God absolutely has perfect timing.

Perfect. Timing.

Here’s a story I’ve seen in the last few days:

We’re in Galveston this week, and two of the ten churches that are here for our mission camp are from Illinois – yeah, a bunch of high school kids from Illinois to Galveston, Texas because their hearts are for doing God’s work. This is good already.

But here’s what happened: the people in the group from one of those two churches, they packed themselves into two vans and started the trip South the day before camp was scheduled to start. That day, we received word that one of their two vans was having some issues. Perfect. I don’t know how they reacted, but I have a pretty good idea how I would’ve reacted. Anyway, I’m not exactly sure how that panned out, but the important thing is to know that, the first day, their van broke down, and by the second day, they were all fixed and on the road again.

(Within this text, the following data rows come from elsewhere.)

(** * Pseudo-random generators: a shallow embedding of [main.cpp]

    The generator classes of [main.cpp] and the [histogram] function, written
    as Rocq functions, followed by the properties proved about them.

    Conventions of the embedding.
    - [unsigned long long] is a [Z] in [0, 2^64); every [+], [-] and [*] of
      the source is followed by its reduction modulo [2^64], written out.
    - [int] is a [Z] in [-2^31, 2^31); overflow of a signed operation is a
      fault, as it is undefined in C++.
    - [double] is Rocq's primitive binary64 [float], whose operations are the
      IEEE 754 ones rounding to nearest, ties to even.
    - A member function that mutates its object returns the new object next
      to its result.  What C++ leaves undefined, or reports by an exception,
      is a [Fault]; a computation that asks for more pseudo-random draws (or
      more call depth) than it was given is [Starved]. *)

From Stdlib Require Import ZArith List Lia Bool Znumtheory QArith Qabs.
From Stdlib Require Import Floats.
From Stdlib Require Import Permutation.
Import ListNotations.

Local Open Scope Z_scope.

(** ** Outcomes of a call *)

Inductive fault : Set :=
| DivisionByZero   (* integer [/] or [%] by zero *)
| OutOfBounds      (* [operator[]] outside the vector *)
| SignedOverflow   (* [++] on an [int] holding [INT_MAX] *)
| CastOutOfRange   (* [static_cast<int>] of a double no [int] holds *)
| LengthError      (* [std::vector] asked for a negative size *)
| DanglingPointer. (* a [Generator*] that points at no object *)

Inductive outcome (A : Type) : Type :=
| Ret (a : A)
| Fault (f : fault)
| Starved.

Arguments Ret {A} a.
Arguments Fault {A} f.
Arguments Starved {A}.

Definition bind {A B : Type} (c : outcome A) (k : A -> outcome B) : outcome B :=
  match c with
  | Ret a => k a
  | Fault f => Fault f
  | Starved => Starved
  end.

Notation "x <- c ;; k" := (bind c (fun x => k))
  (at level 61, c at next level, right associativity).
Notation "' pat <- c ;; k" := (bind c (fun x => match x with pat => k end))
  (at level 61, pat pattern, c at next level, right associativity).

(** ** [unsigned long long] *)

Module U64.

Definition modulus : Z := 2 ^ 64.

Definition wrap (z : Z) : Z := z mod modulus.

Definition in_range (z : Z) : Prop := 0 <= z < modulus.

Definition add (a b : Z) : Z := wrap (a + b).
Definition sub (a b : Z) : Z := wrap (a - b).
Definition mul (a b : Z) : Z := wrap (a * b).

(** [a / b] and [a % b]: undefined when [b] is zero. *)
Definition div (a b : Z) : outcome Z :=
  if b =? 0 then Fault DivisionByZero else Ret (a / b).

Definition rem (a b : Z) : outcome Z :=
  if b =? 0 then Fault DivisionByZero else Ret (a mod b).

End U64.

(** ** [double] *)

Module Double.

(** Conversion of an integer to [double]: the nearest binary64 number. *)
Definition of_Z (z : Z) : float :=
  SF2Prim (binary_normalize prec emax z 0 false).

(** The integer part of a finite double (rounding toward zero). *)
Definition truncate (f : float) : option Z :=
  match Prim2SF f with
  | S754_zero _ => Some 0
  | S754_finite s m e => Some (cond_Zopp s (Z.shiftl (Zpos m) e))
  | S754_infinity _ | S754_nan => None
  end.

Definition INT_MIN : Z := - 2 ^ 31.
Definition INT_MAX : Z := 2 ^ 31 - 1.

(** [static_cast<int>(f)]: undefined unless the integer part fits. *)
Definition to_int (f : float) : outcome Z :=
  match truncate f with
  | Some z => if (INT_MIN <=? z) && (z <=? INT_MAX) then Ret z
              else Fault CastOutOfRange
  | None => Fault CastOutOfRange
  end.

(** The rational number a finite double stands for (0 for the others). *)
Definition to_Q (f : float) : Q :=
  match Prim2SF f with
  | S754_finite s m e =>
      if 0 <=? e then inject_Z (cond_Zopp s (Zpos m * 2 ^ e))
      else Qmake (cond_Zopp s (Zpos m)) (Z.to_pos (2 ^ (- e)))
  | _ => 0%Q
  end.

End Double.

(** ** The generators *)

(** [x = (a * x + c) % m; return static_cast<double>(x) / m;] *)
Module LinearCongruentialGenerator.

Record t : Set := new { m : Z; a : Z; c : Z; x : Z }.

Definition getNext (g : t) : outcome (float * t) :=
  x' <- U64.rem (U64.add (U64.mul (a g) (x g)) (c g)) (m g) ;;
  Ret ((Double.of_Z x' / Double.of_Z (m g))%float,
       {| m := m g; a := a g; c := c g; x := x' |}).

End LinearCongruentialGenerator.

(** [x = (d * x * x + a * x + c) % m; return static_cast<double>(x) / m;] *)
Module QuadraticCongruentialGenerator.

Record t : Set := new { m : Z; a : Z; c : Z; d : Z; x : Z }.

Definition getNext (g : t) : outcome (float * t) :=
  x' <- U64.rem
          (U64.add (U64.add (U64.mul (U64.mul (d g) (x g)) (x g))
                            (U64.mul (a g) (x g)))
                   (c g))
          (m g) ;;
  Ret ((Double.of_Z x' / Double.of_Z (m g))%float,
       {| m := m g; a := a g; c := c g; d := d g; x := x' |}).

End QuadraticCongruentialGenerator.

Module FibonacciGenerator.

Record t : Set := mk { m : Z; x1 : Z; x2 : Z }.

(** The constructor: [m(m), x1(0), x2(1)], then [if (seed != 0) x1 = seed;]. *)
Definition new (m seed : Z) : t :=
  let g := {| m := m; x1 := 0; x2 := 1 |} in
  if negb (seed =? 0) then {| m := m; x1 := seed; x2 := x2 g |} else g.

Definition getNext (g : t) : outcome (float * t) :=
  nextValue <- U64.rem (U64.add (x1 g) (x2 g)) (m g) ;;
  Ret ((Double.of_Z nextValue / Double.of_Z (m g))%float,
       {| m := m g; x1 := x2 g; x2 := nextValue |}).

End FibonacciGenerator.

Module InverseCongruentialGenerator.

Record t : Set := new { p : Z; a : Z; c : Z; x : Z }.

(** The loop [while (a > 1) { q = a / m; t = m; m = a % m; a = t;
    t = x0; x0 = x1 - q * x0; x1 = t; }] on the four variables it changes;
    it yields the final [x1]. *)
Fixpoint modInverse_loop (fuel : nat) (a m x0 x1 : Z) : outcome Z :=
  if 1 <? a then
    match fuel with
    | O => Starved
    | S fuel' =>
        q <- U64.div a m ;;
        m' <- U64.rem a m ;;
        modInverse_loop fuel' m m' (U64.sub x1 (U64.mul q x0)) x0
    end
  else Ret x1.

(** Iterations granted to the loop; [modInverse_loop_total] shows that they
    are never used up. *)
Definition modInverse_fuel (m : Z) : nat := S (2 * Z.to_nat (Z.log2 m + 1)).

(** [x1] is an [unsigned long long], so the test [x1 < 0] of the source
    compares a number of [0, 2^64) with zero. *)
Definition modInverse (a m : Z) : outcome Z :=
  let m0 := m in
  x1 <- modInverse_loop (modInverse_fuel m) a m 0 1 ;;
  Ret (if x1 <? 0 then U64.add x1 m0 else x1).

Definition getNext (g : t) : outcome (float * t) :=
  inv_x <- modInverse (x g) (p g) ;;
  x' <- U64.rem (U64.add (U64.mul (a g) inv_x) (c g)) (p g) ;;
  Ret ((Double.of_Z x' / Double.of_Z (p g))%float,
       {| p := p g; a := a g; c := c g; x := x' |}).

End InverseCongruentialGenerator.

(** ** The C library's pseudo-random source

    [std::rand()] is not code of the repository: its results are taken from
    a stream handed to the model, one element per call, each an [int] of
    [0, RAND_MAX] with [RAND_MAX = 2147483647]. *)

Definition RAND_MAX : Z := 2147483647.

Definition std_rand (stream : list Z) : outcome (Z * list Z) :=
  match stream with
  | [] => Starved
  | r :: stream' => Ret (r, stream')
  end.

Module CombineMethodgenerator.

(** The two [Generator*] members, as addresses in the heap of generators. *)
Record t : Set := new { X : nat; Y : nat }.

(** What [getNext] computes from the two samples it has drawn:
    [difference = x - y; if (difference < 0.0) difference += 1.0;]. *)
Definition combine (x y : float) : float :=
  let difference := (x - y)%float in
  if (difference <? 0)%float then (difference + 1)%float else difference.

End CombineMethodgenerator.

Module ThreeSigmaGenerator.

Record t : Set := new { m : float; s : float }.
Lemma demo_keygen :
  mlkem_keygen demo_fuel (Some demo_rand) (Some demo_seed) demo_tape
  = (Done (demo_ek, demo_dk), demo_tape).
Proof.
  unfold mlkem_keygen, kpke_keygen, seed_or_urandom.
  rewrite (kpke_keygen_from_value demo_fuel demo_seed demo_ahat demo_sample_ahat_seed).
  rewrite demo_keygen_value. cbn [mbind outcome_bind]. rewrite demo_dk_fields. reflexivity.
Qed.

Lemma demo_ek_length : (1152 <= length demo_ek)%nat.
Proof. by_leb. Qed.

(** The secret and the ciphertext of [mlkem_encaps(ek, seed=m)], given the
    grid [ahat] of [ek]. *)
Lemma mlkem_encaps_value fuel ek m w A :
  (1152 <= length ek)%nat -> sample_ahat fuel (last_n 32 ek) = Done A ->
  (32 <= length m)%nat ->
  mlkem_encaps fuel ek (Some m) w
  = (Done (let ghash := mlkem_hash_G (m ++ mlkem_hash_H ek) in
           (take 32 ghash, kpke_encrypt_value A ek m (drop 32 ghash))), w).
Proof.
  intros Hek HA Hm. rewrite mlkem_encaps_seeded.
  rewrite (kpke_encrypt_value_done fuel ek m _ A Hek HA Hm). reflexivity.
Qed.

Lemma demo_encaps_msg_value :
  (let ghash := mlkem_hash_G (demo_msg ++ mlkem_hash_H demo_ek) in
   (take 32 ghash, kpke_encrypt_value demo_ahat demo_ek demo_msg (drop 32 ghash)))
  = (demo_k1, demo_c1).
Proof. vm_cast_no_check (eq_refl (demo_k1, demo_c1)). Qed.

Lemma demo_encaps_seed_value :
  (let ghash := mlkem_hash_G (demo_seed ++ mlkem_hash_H demo_ek) in
   (take 32 ghash, kpke_encrypt_value demo_ahat demo_ek demo_seed (drop 32 ghash)))
  = (demo_k2, demo_c2).
Proof. vm_cast_no_check (eq_refl (demo_k2, demo_c2)). Qed.

Lemma demo_encaps_msg :
  mlkem_encaps demo_fuel demo_ek (Some demo_msg) demo_tape
  = (Done (demo_k1, demo_c1), demo_tape).
Proof.
  rewrite (mlkem_encaps_value demo_fuel demo_ek demo_msg demo_tape demo_ahat
             demo_ek_length demo_sample_ahat_ek ltac:(by_leb)).
  rewrite demo_encaps_msg_value. reflexivity.
Qed.

Lemma demo_encaps_seed :
  mlkem_encaps demo_fuel demo_ek (Some demo_seed) demo_tape
  = (Done (demo_k2, demo_c2), demo_tape).
Proof.
  rewrite (mlkem_encaps_value demo_fuel demo_ek demo_seed demo_tape demo_ahat
             demo_ek_length demo_sample_ahat_ek ltac:(by_leb)).
  rewrite demo_encaps_seed_value. reflexivity.
Qed.

Lemma demo_decrypt_value_c1 : kpke_decrypt_value (take 1152 demo_dk) demo_c1 = demo_msg.
Proof. vm_cast_no_check (eq_refl demo_msg). Qed.

Lemma demo_decrypt_value_c2 : kpke_decrypt_value (take 1152 demo_dk) demo_c2 = demo_seed.
Proof. vm_cast_no_check (eq_refl demo_seed). Qed.

Lemma demo_decrypt_c1 : kpke_decrypt (take 1152 demo_dk) demo_c1 = Done demo_msg.
Proof.
  rewrite (kpke_decrypt_value_done (take 1152 demo_dk) demo_c1 ltac:(by_leb) ltac:(by_leb)).
  rewrite demo_decrypt_value_c1. reflexivity.
Qed.

Lemma demo_decrypt_c2 : kpke_decrypt (take 1152 demo_dk) demo_c2 = Done demo_seed.
Proof.
  rewrite (kpke_decrypt_value_done (take 1152 demo_dk) demo_c2 ltac:(by_leb) ltac:(by_leb)).
  rewrite demo_decrypt_value_c2. reflexivity.
Qed.

Lemma demo_c2_not_c1 : demo_c2 <> demo_c1.
Proof. apply list_eqb_false. vm_cast_no_check (eq_refl false). Qed.

Lemma demo_k2_not_kbar : demo_k2 <> mlkem_hash_J (demo_rand ++ demo_c2).
Proof. apply list_eqb_false. vm_cast_no_check (eq_refl false). Qed.

(** A ciphertext is accepted when K-PKE decryption gives back the seed it
    was encapsulated from. *)
Lemma mlkem_decaps_accepts fuel z d w w' ek dk c m k w1 w1' :
  length z = 32%nat ->
  mlkem_keygen fuel (Some z) (Some d) w = (Done (ek, dk), w') ->
  length c = 1088%nat ->
  kpke_decrypt (take 1152 dk) c = Done m ->
  mlkem_encaps fuel ek (Some m) w1 = (Done (k, c), w1') ->
  mlkem_decaps fuel c dk = Done k.
Proof.
  intros Hz Hk Hc Hm He.
  destruct (mlkem_decaps_cases fuel z d w w' ek dk c Hz Hk Hc)
    as (_ & mdash & kdash & cdash & Hm' & He' & _ & ->).
  rewrite Hm in Hm'. injection Hm' as <-.
  rewrite (He' w1) in He. injection He as -> -> _.
  rewrite bool_decide_eq_true_2 by reflexivity. reflexivity.
Qed.

Lemma demo_decaps_c1 : mlkem_decaps demo_fuel demo_c1 demo_dk = Done demo_k1.
Proof.
  exact (mlkem_decaps_accepts demo_fuel demo_rand demo_seed demo_tape demo_tape
           demo_ek demo_dk demo_c1 demo_msg demo_k1 demo_tape demo_tape
           eq_refl demo_keygen eq_refl demo_decrypt_c1 demo_encaps_msg).
Qed.

Lemma demo_decaps_c2 : mlkem_decaps demo_fuel demo_c2 demo_dk = Done demo_k2.
Proof.
  exact (mlkem_decaps_accepts demo_fuel demo_rand demo_seed demo_tape demo_tape
           demo_ek demo_dk demo_c2 demo_seed demo_k2 demo_tape demo_tape
           eq_refl demo_keygen eq_refl demo_decrypt_c2 demo_encaps_seed).
Qed.

(** * Claims about the KEM *)

(** X1.  KEM correctness, as far as the code decides it: on an honest key pair
    [mlkem_decaps] returns the encapsulated secret whenever [kpke_decrypt]
    gives back the seed [m] the ciphertext was made from. *)
Theorem mlkem_decaps_correct_if_decrypts fuel z d w w' ek dk m k c w1 w1' :
  length z = 32%nat ->
  mlkem_keygen fuel (Some z) (Some d) w = (Done (ek, dk), w') ->
  mlkem_encaps fuel ek (Some m) w1 = (Done (k, c), w1') ->
  kpke_decrypt (take 1152 dk) c = Done m ->
  mlkem_decaps fuel c dk = Done k.
Proof.
  intros Hz Hk He Hm.
  apply (mlkem_decaps_accepts fuel z d w w' ek dk c m k w1 w1' Hz Hk); [|exact Hm|exact He].
  rewrite mlkem_encaps_seeded in He.
  destruct (kpke_encrypt fuel ek m (drop 32 (mlkem_hash_G (m ++ mlkem_hash_H ek))))
    as [c0| |] eqn:E; try discriminate He.
  cbn [mbind outcome_bind] in He. injection He as _ <- _.
  eapply kpke_encrypt_length, E.
Qed.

The second day of their trip, the day we’re scheduled to start camp here in Galveston and the day these guys are planning to arrive, their second van breaks down. Two days in a row, two different vans. You think what you want to think about that – to me and to a lot of us here, it was pretty obvious what was happening. The word we got here about it said that they were looking at 2 to 3 hours of work on the van before they could get back on the road, and the rest of the drive would be about 5 hours. This was at 2:30 in the afternoon – well, it was when I heard about it, anyway. Churches were scheduled to arrive at camp between 4:00 and 5:00 that evening, and service was supposed to start at 8:00. Math says these guys weren’t going to make it until after 10:00. Oh, and the tail lights on their trailer weren’t functional, so they couldn’t legally be on the road after dark. That’s a pickle.

They found a place to stay where they were that night. I didn’t know where or how they’d pulled that off, but we were all informed they’d just be getting to camp a day late.

Ultimately, they made it to the island the following afternoon – yesterday, as of now – and, somehow, their spirits were high. Throughout the rest of the day, I heard little pieces of the story – this story I’m telling you now – and, by the end of the night, I could see God so vividly and so perfectly that I really wondered why I ever had a doubt about the situation. I wondered why I ever have a doubt or fear about any situation.

There’s a girl in this youth group that had all the van trouble – a girl named Megan (Meghan? Meagan? I don’t know. Maybe someone that knows will see this and correct me). Megan makes these pretty weird bracelets out of elastic bands and the tabs from soda cans and sells them for 5 dollars. The money that comes from people buying those bracelets goes toward an effort to help a particular homeless family find a home (maybe that’s not exactly or completely accurate – something else someone might be able to correct me on – but the important thing is that the effort is something that would absolutely be pleasing to God). So that’s pretty cool.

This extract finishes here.